The furore over Denise Lewis' involvement with Dr Ekkart Arbeit, the former head of the East German athletics team and a man linked to a state-sponsored programme of doping, is misjudged.
 Lewis is aiming to make her come-back in June |
There is a lot of hypocrisy kicking around. It is wrong to jump up and down about Denise when a lot of high-profile athletes, of all nationalities, are coached by people who have been banned for doping offences.
Denise has far too much intelligence to have someone like Arbeit even suggest that she should take an illegal substance.
I don't believe for one minute that she has gone to him on the basis that he has used drugs with athletes before.
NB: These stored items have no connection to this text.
(** * A shallow embedding of the RAG service core (knoguchi/rag)

    The development follows the Go packages of the repository:

    - [GoLib]       the parts of the Go standard library the code calls
                    ([strings], [unicode], [strconv], [regexp] patterns);
    - [Repository]  the domain records of [internal/repository];
    - [Ingestion]   the chunker of [internal/ingestion];
    - [Vectorstore], [Reranker], [Memory], [Llm]  the provider packages;
    - [Service]     tenant validation and the query pipeline of
                    [internal/service];
    - [Documents]   the document store and the ingestion handlers of
                    [internal/service/document.go].

    The properties follow the model: the notions their statements use,
    the data of the examples, and one module of facts per package.

    Conventions.  A Go [string] is modelled by the list of its runes
    (Unicode code points, [Z]), that is, by the decoded form of a valid
    UTF-8 string; byte lengths are recovered with [utf8Len].  Go's [int]
    is [Z]: every integer the code computes is bounded by the length of
    a text or by a configured size, so 64-bit wrap-around is never
    reached.  [float32] and [float64] values are binary64 floats (every
    binary32 value is one, and comparisons agree).  Wall-clock
    timestamps are left out of the records.  Loops whose trip count is
    not the length of a list carry a fuel argument and return [None]
    when it runs out; the theorems prove that it never does. *)

From Stdlib Require Import ZArith List Ascii String Bool Lia.
From Stdlib Require Import Floats.PrimFloat Numbers.Cyclic.Int63.Uint63.
From Stdlib Require Import Sorting.Sorted Sorting.Permutation.
From Stdlib Require Import Numbers.DecimalString.
From stdpp Require Import base option list gmap relations.

Open Scope Z_scope.

Abbreviation rune := Z (only parsing).
Abbreviation gostring := (list Z) (only parsing).

(** ** The Go standard library *)
Module GoLib.

(** A string literal of the source, as runes (ASCII literals only). *)
Definition str (s : string) : gostring :=
  map (fun a => Z.of_N (N_of_ascii a)) (list_ascii_of_string s).

(** [len(xs)] of a slice. *)
Definition len {A} (l : list A) : Z := Z.of_nat (length l).

(** [xs[i:j]] for [0 <= i <= j <= len(xs)]. *)
Definition slice {A} (l : list A) (i j : Z) : list A :=
  take (Z.to_nat (j - i)) (drop (Z.to_nat i) l).

Definition nonEmpty {A} (l : list A) : bool :=
  match l with [] => false | _ => true end.

Definition streq (a b : gostring) : bool := bool_decide (a = b).

(** [unicode.IsSpace]. *)
Definition unicode_IsSpace (r : rune) : bool :=
  (r =? 9) || (r =? 10) || (r =? 11) || (r =? 12) || (r =? 13) || (r =? 32)
  || (r =? 133) || (r =? 160) || (r =? 5760)
  || ((8192 <=? r) && (r <=? 8202))
  || (r =? 8232) || (r =? 8233) || (r =? 8239) || (r =? 8287) || (r =? 12288).

(** The classes [\s], [\w] and [\d] of Go's [regexp] (RE2: ASCII only). *)
Definition reSpace (r : rune) : bool :=
  (r =? 9) || (r =? 10) || (r =? 12) || (r =? 13) || (r =? 32).
Definition reDigit (r : rune) : bool := (48 <=? r) && (r <=? 57).
Definition reWord (r : rune) : bool :=
  reDigit r || ((65 <=? r) && (r <=? 90)) || ((97 <=? r) && (r <=? 122)) || (r =? 95).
Everyone loves to jump on the bandwagon and say, "Well, he once advocated drugs, now she's being coached by him..." and then make a quantum leap to saying it taints Denise.
It doesn't.
I'm not condoning what Arbeit has done in the past, and if it was me I probably wouldn't be coached by him.
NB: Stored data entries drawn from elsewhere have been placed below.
Definition too_small_what : string :=
  "Binary data is too small                     to be a Quantum Synchrotron emisson lookup-table.".
Definition mismatch_what : string :=
  "Mismatch between RealType                     used to write and to read the Quantum Synchrotron lookup-table".
Definition view_what : string :=
  "Can't generate a view of an                     uninitialized table".
Definition serialize_what : string :=
  "Cannot serialize an unitialized table".

Section params.
Context {T : Type}.

(** [photon_emission_lookup_table_params::operator==] *)
Definition params_eq `{OpEq T} (a b : photon_emission_lookup_table_params T) : bool :=
  r_eq (chi_part_min a) (chi_part_min b)
  && r_eq (chi_part_max a) (chi_part_max b)
  && r_eq (frac_min a) (frac_min b)
  && (chi_part_how_many a =? chi_part_how_many b)
  && (frac_how_many a =? frac_how_many b).

Definition params_used `{Pod T} : nat :=
  (sizeof T + sizeof T + sizeof T + sizeof Z + sizeof Z)%nat.
Definition params_padding `{Pod T} : nat :=
  tail_padding params_used (Nat.max (sizeof T) (sizeof Z)).

#[global] Instance params_Pod `{Pod T} : Pod (photon_emission_lookup_table_params T) := {|
  sizeof := (params_used + params_padding)%nat;
  to_bytes := fun p =>
    to_bytes (chi_part_min p) ++ to_bytes (chi_part_max p)
    ++ to_bytes (frac_min p)
    ++ to_bytes (chi_part_how_many p) ++ to_bytes (frac_how_many p)
    ++ replicate params_padding x00;
  from_bytes := fun l =>
    mk_params
      (from_bytes (take (sizeof T) l))
      (from_bytes (take (sizeof T) (drop (sizeof T) l)))
      (from_bytes (take (sizeof T) (drop (sizeof T + sizeof T) l)))
      (from_bytes (take (sizeof Z) (drop (sizeof T + sizeof T + sizeof T) l)))
      (from_bytes (take (sizeof Z)
                     (drop (sizeof T + sizeof T + sizeof T + sizeof Z) l)));
  pod_ok := fun p =>
    pod_ok (chi_part_min p) /\ pod_ok (chi_part_max p) /\ pod_ok (frac_min p)
    /\ pod_ok (chi_part_how_many p) /\ pod_ok (frac_how_many p)
|}.
End params.

Section table.
Context {T : Type}.

(** [photon_emission_lookup_table(params)]: the table is uninitialized. The
    product of the two counts is taken in [Z]: it is the product of the code
    when it is a value of [int]. *)
Definition make `{RealOps T}
    (params : photon_emission_lookup_table_params T) : owner_type T :=
  mk_table params false
    (t2d.mk (m_log (chi_part_min params)) (m_log (chi_part_max params))
            (m_log (frac_min params)) (m_log r_one)
            (chi_part_how_many params) (frac_how_many params)
            (replicate (size_t_of_int (chi_part_how_many params * frac_how_many params))
                       r_zero)).

(** [photon_emission_lookup_table(params, vals)] *)
Definition make_with_vals `{RealOps T} {V : Type}
    (params : photon_emission_lookup_table_params T) (vals : V)
  : photon_emission_lookup_table T V :=
  mk_table params true
    (t2d.mk (m_log (chi_part_min params)) (m_log (chi_part_max params))
            (m_log (frac_min params)) (m_log r_one)
            (chi_part_how_many params) (frac_how_many params) vals).

(** [photon_emission_lookup_table(raw_data)] *)
Definition of_bytes `{Pod T} (raw_data : list byte) : outcome (owner_type T) :=
  let min_size :=
    (sizeof byte + sizeof (photon_emission_lookup_table_params T))%nat in
  if decide (length raw_data < min_size)%nat
  then Throw (runtime_error too_small_what)
  else
    '(tag, it_raw_data) ← get_out byte raw_data;
    if negb (Byte.eqb tag (realtype_tag T))
    then Throw (runtime_error mismatch_what)
    else
      '(params, it_raw_data) ←
        get_out (photon_emission_lookup_table_params T) it_raw_data;
      table ← t2d.of_bytes it_raw_data;
      Ok (mk_table params true table).

(** [operator==] *)
Definition op_eq `{OpEq T} {V : Type} `{VectorType T V}
    (lhs rhs : photon_emission_lookup_table T V) : bool :=
  params_eq (m_params lhs) (m_params rhs)
  && Bool.eqb (m_init_flag lhs) (m_init_flag rhs)
  && t2d.op_eq (m_table lhs) (m_table rhs).

(** [get_view]. The product of the two counts is taken in [Z]: it is the
    product of the code when it is a value of [int]. *)
Definition get_view `{RealOps T} (tb : owner_type T) : outcome (view_type T) :=
  if negb (m_init_flag tb)
  then Throw (runtime_error view_what)
  else
    let span :=
      mk_span (size_t_of_int (chi_part_how_many (m_params tb)
                              * frac_how_many (m_params tb)))
              (t2d.get_values_reference (m_table tb)) in
    Ok (make_with_vals (m_params tb) span).

(** [interp(chi_part, unf_zero_one_minus_epsi, is_out)] *)
Definition interp `{RealOps T} `{GridInterp T} {V : Type} `{VectorType T V}
    (tb : photon_emission_lookup_table T V)
    (chi_part unf_zero_one_minus_epsi : T) (is_out : bool_ptr) (h : heap)
  : outcome (T * heap) :=
  '(e_chi_part, h) ←
    (if r_lt chi_part (chi_part_min (m_params tb)) then
       h ← flag_out is_out h;
       Ok (chi_part_min (m_params tb), h)
     else if r_lt (chi_part_max (m_params tb)) chi_part then
       h ← flag_out is_out h;
       Ok (chi_part_max (m_params tb), h)
     else Ok (chi_part, h));
  let log_e_chi_part := m_log e_chi_part in
  let log_prob := m_log (r_sub r_one unf_zero_one_minus_epsi) in
  let upper_frac_index :=
    picsar_upper_bound_functor 0 (frac_how_many (m_params tb)) log_prob
      (fun i => t2d.interp_first_coord (m_table tb) log_e_chi_part i) in
  if upper_frac_index =? 0 then
    Ok (r_mul (frac_min (m_params tb)) chi_part, h)
  else if upper_frac_index =? frac_how_many (m_params tb) then
    Ok (chi_part, h)
  else
    let lower_frac_index := upper_frac_index - 1 in
    let upper_log_frac := t2d.get_y_coord (m_table tb) upper_frac_index in
    let lower_log_frac := t2d.get_y_coord (m_table tb) lower_frac_index in
    let lower_log_prob :=
      t2d.interp_first_coord (m_table tb) log_e_chi_part lower_frac_index in
    let upper_log_prob :=
      t2d.interp_first_coord (m_table tb) log_e_chi_part upper_frac_index in
    let log_frac :=
      linear_interp lower_log_prob upper_log_prob lower_log_frac upper_log_frac
        log_prob in
    Ok (r_mul (m_exp log_frac) chi_part, h).

(** The loop of [set_all_vals]: [todo] holds [vals[i]], [vals[i+1]], ... *)
Fixpoint set_all_vals_loop `{RealOps T}
    (table : t2d.equispaced_2d_table T (std_vector T)) (i : nat) (todo : list T)
  : outcome (t2d.equispaced_2d_table T (std_vector T)) :=
  match todo with
  | [] => Ok table
  | v :: todo' =>
      let val := m_log v in
      let val := if r_isinf val then r_lowest else val in
      table' ← t2d.set_val table i val;
      set_all_vals_loop table' (S i) todo'
  end.

(** [set_all_vals(vals)]: the result and the table after the call. The
    product of the two resolutions is taken in [Z]: it is the product of the
    code when it is a value of [int]. *)
Definition set_all_vals `{RealOps T} (tb : owner_type T) (vals : list T)
  : outcome (bool * owner_type T) :=
  if decide (Z.of_nat (length vals)
             = t2d.get_how_many_x (m_table tb) * t2d.get_how_many_y (m_table tb))
  then
    table ← set_all_vals_loop (m_table tb) 0 vals;
    Ok (true, mk_table (m_params tb) true table)
  else Ok (false, tb).

(** [is_init] *)
Definition is_init {V : Type} (tb : photon_emission_lookup_table T V) : bool :=
  m_init_flag tb.

(** [serialize]: the result and the table after the call. *)
Definition serialize `{Pod T} (tb : owner_type T) : outcome (list byte) * owner_type T :=
  if negb (m_init_flag tb)
  then (Throw (runtime_error serialize_what), tb)
  else
    let res := [] in
    let res := put_in (realtype_tag T) res in
    let res := put_in (m_params tb) res in
    let tdata := t2d.serialize (m_table tb) in
    (Ok (res ++ tdata), tb).

(** [get_all_coordinates]: the pairs (chi_particle, chi_photon). *)
Definition get_all_coordinates `{RealOps T} {V : Type} `{VectorType T V}
    (tb : photon_emission_lookup_table T V) : list (T * T) :=
  let all_coords := t2d.get_all_coordinates (m_table tb) in
  map (fun a => (m_exp (fst a), r_mul (m_exp (snd a)) (m_exp (fst a)))) all_coords.
End table.
End photon_emission.


(** ** The data model

    What the constructors from parameters establish and [set_all_vals] keeps:
    the bounds of the grid are the logarithms of the bounds of the
    parameters, and the grid has as many samples as the parameters say. The
    counts are values of [int]. *)

Module dndt_model.
Import dndt.

Section wf.
Context {T V : Type} `{RealOps T} `{VectorType T V}.

(** [chi_part_min < chi_part_max], and a positive number of points. *)
Definition params_wf (p : dndt_lookup_table_params T) : Prop :=
  r_lt (chi_part_min p) (chi_part_max p) = true
  /\ 0 < chi_part_how_many p /\ int_range (chi_part_how_many p).

Definition storage_wf (tb : dndt_lookup_table T V) : Prop :=
  t1d.m_x_min (m_table tb) = m_log (chi_part_min (m_params tb))
  /\ t1d.m_x_max (m_table tb) = m_log (chi_part_max (m_params tb))
  /\ Z.of_nat (length (v_content (t1d.m_values (m_table tb))))
     = chi_part_how_many (m_params tb)
  /\ int_range (chi_part_how_many (m_params tb)).
End wf.
End dndt_model.

Module photon_emission_model.
Import photon_emission.

Section wf.
Context {T V : Type} `{RealOps T} `{VectorType T V}.

(** [chi_part_min < chi_part_max], [0 < frac_min < 1], and positive
    numbers of points. *)
Definition params_wf (p : photon_emission_lookup_table_params T) : Prop :=
  r_lt (chi_part_min p) (chi_part_max p) = true
  /\ r_lt r_zero (frac_min p) = true /\ r_lt (frac_min p) r_one = true
  /\ 0 < chi_part_how_many p /\ 0 < frac_how_many p
  /\ int_range (chi_part_how_many p) /\ int_range (frac_how_many p)
  /\ int_range (chi_part_how_many p * frac_how_many p).

Definition storage_wf (tb : photon_emission_lookup_table T V) : Prop :=
  t2d.m_x_min (m_table tb) = m_log (chi_part_min (m_params tb))
  /\ t2d.m_x_max (m_table tb) = m_log (chi_part_max (m_params tb))
  /\ t2d.m_y_min (m_table tb) = m_log (frac_min (m_params tb))
  /\ t2d.m_y_max (m_table tb) = m_log r_one
  /\ t2d.m_how_many_x (m_table tb) = chi_part_how_many (m_params tb)
  /\ t2d.m_how_many_y (m_table tb) = frac_how_many (m_params tb)
  /\ Z.of_nat (length (v_content (t2d.m_values (m_table tb))))
     = chi_part_how_many (m_params tb) * frac_how_many (m_params tb)
  /\ int_range (chi_part_how_many (m_params tb))
  /\ int_range (frac_how_many (m_params tb))
  /\ int_range (chi_part_how_many (m_params tb) * frac_how_many (m_params tb)).
End wf.
End photon_emission_model.

(** The order of the scalar type: [<] is a strict order (two values may be
    unordered, as a NaN is with every value). *)
Class RealOrder (T : Type) `{RealOps T} : Prop := {
  r_lt_irrefl : forall x : T, r_lt x x = false;
  r_lt_trans : forall x y z : T, r_lt x y = true -> r_lt y z = true -> r_lt x z = true
}.

(** ** Exact arithmetic

    The scalar type read as the real numbers: no rounding, no overflow, no
    special values. What is proved at this type only is said to hold in
    exact arithmetic; [double] below rounds. *)

(** Modelled from the spec: [math::m_log] and [math::m_exp] of
    cmath_overloads.hpp are not among the sources; they are the "natural
    logarithm" and its inverse, here [ln] and [exp] of the real numbers. *)

Module ideal.
Definition Rltb (x y : R) : bool := if Rlt_dec x y then true else false.
Definition Reqb (x y : R) : bool := if Req_dec_T x y then true else false.

(** [lowest()] of [double]. *)
Definition lowest : R := (- ((2 - / 2 ^ 52) * 2 ^ 1023))%R.

#[global] Instance real_RealOps : RealOps R := {|
  r_lt := Rltb;
  r_add := Rplus;
  r_sub := Rminus;
  r_mul := Rmult;
  r_div := Rdiv;
  r_of_int := IZR;
  r_zero := 0%R;
  r_one := 1%R;
  m_log := ln;
  m_exp := exp;
  r_isinf := fun _ => false;
  r_lowest := lowest
|}.

#[global] Instance real_OpEq : OpEq R := Reqb.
But I can see why Denise wants to be.
We can only start criticising Denise, and others like her, if the coach in question has actually been banned.
We can have an opinion on whether she is well-advised to use a specific coach, but we cannot tell her not to.
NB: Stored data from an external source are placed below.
(** * gamejs display module (lib/gamejs/display.js)

    A shallow embedding of the display module: the document it works on,
    the module's three globals, and every function of the file, written in
    a small state-and-exception monad so that each definition follows its
    JavaScript source line by line. *)

From Stdlib Require Import List Ascii String ZArith Bool Arith Lia.
Import ListNotations.

Local Open Scope string_scope.
Local Open Scope list_scope.

(** ** JavaScript values *)

(** The values that reach [setMode] as [flags] or as entries of
    [dimensions].  [JNum z] is the number [z], an integer that a double
    holds exactly; NaN, the infinities and fractions are not among the
    values. *)
Inductive jsval :=
| JUndefined
| JNull
| JBool (b : bool)
| JNum (z : Z)
| JStr (s : string).

(** [a === b] *)
Definition strict_eq (a b : jsval) : bool :=
  match a, b with
  | JUndefined, JUndefined => true
  | JNull, JNull => true
  | JBool x, JBool y => Bool.eqb x y
  | JNum x, JNum y => Z.eqb x y
  | JStr x, JStr y => String.eqb x y
  | _, _ => false
  end.

(** [a || b] on values that are either a function object or missing. *)
Definition js_or {A : Type} (a b : option A) : option A :=
  match a with
  | Some _ => a
  | None => b
  end.

(** Truthiness of a value that is an object reference or missing. *)
Definition truthy {A : Type} (a : option A) : bool :=
  match a with
  | Some _ => true
  | None => false
  end.

(** [arr[i]]: reading past the end of an array gives [undefined]. *)
Definition js_index (arr : list jsval) (i : nat) : jsval :=
  nth i arr JUndefined.

(** ** Conversion of a value to a canvas size

    [canvas.width] and [canvas.height] are IDL attributes of type unsigned
    long that reflect a content attribute.  An assignment converts the
    value to a number (ToNumber), takes the integer part modulo 2^32 (NaN
    and the infinities give 0), and keeps the result when it is at most
    2^31 - 1; otherwise the attribute's default is stored. *)

(** White space and line terminators at the start of a list of bytes (a
    string is read as UTF-8): TAB, LF, VT, FF, CR, SP, U+00A0, U+1680,
    U+2000 to U+200A, U+2028, U+2029, U+202F, U+205F, U+3000 and U+FEFF. *)
Definition space_prefix (l : list ascii) : option (list ascii) :=
  let code c := nat_of_ascii c in
  match l with
  | c :: r =>
      if (Nat.leb 9 (code c) && Nat.leb (code c) 13) || Nat.eqb (code c) 32
      then Some r
      else
        match List.map code l with
        | 194 :: 160 :: _ => Some (skipn 2 l)
        | 225 :: 154 :: 128 :: _ => Some (skipn 3 l)
        | 226 :: 128 :: x :: _ =>
            if (Nat.leb 128 x && Nat.leb x 138) || Nat.eqb x 168
               || Nat.eqb x 169 || Nat.eqb x 175
            then Some (skipn 3 l) else None
        | 226 :: 129 :: 159 :: _ => Some (skipn 3 l)
        | 227 :: 128 :: 128 :: _ => Some (skipn 3 l)
        | 239 :: 187 :: 191 :: _ => Some (skipn 3 l)
        | _ => None
        end
  | [] => None
  end.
That's what athletes do - they will choose to work with the coach that they think will help them the most. And unless that coach is banned, there's nothing anyone can do about it.
 Lewis has not competed in a heptathlon since 2000 |
It's up to Denise and those around her to choose who they want to work with.
I felt the same when Tim Montgomery and Marion Jones were castigated for working with Ben Johnson's former coach, Charlie Francis.
You can think that it is ill-advised, but they are free to choose whoever they want.
Why? Because the sport has never addressed the issue of what to do with the coaches and doctors of athletes who test positive for drugs.
Arbeit never stood trial on doping charges because German law only allows for people administering drugs to be prosecuted. If he had, and been banned for life, that's different.
Why aren't the coaches and suppliers targeted more severely?
You can be sent to prison for dealing in steroids, but we never hear of it happening.
If athletics is really serious about preventing doping, it needs to get to get to the root of the problem by dealing with suppliers and coaches as well as the athletes.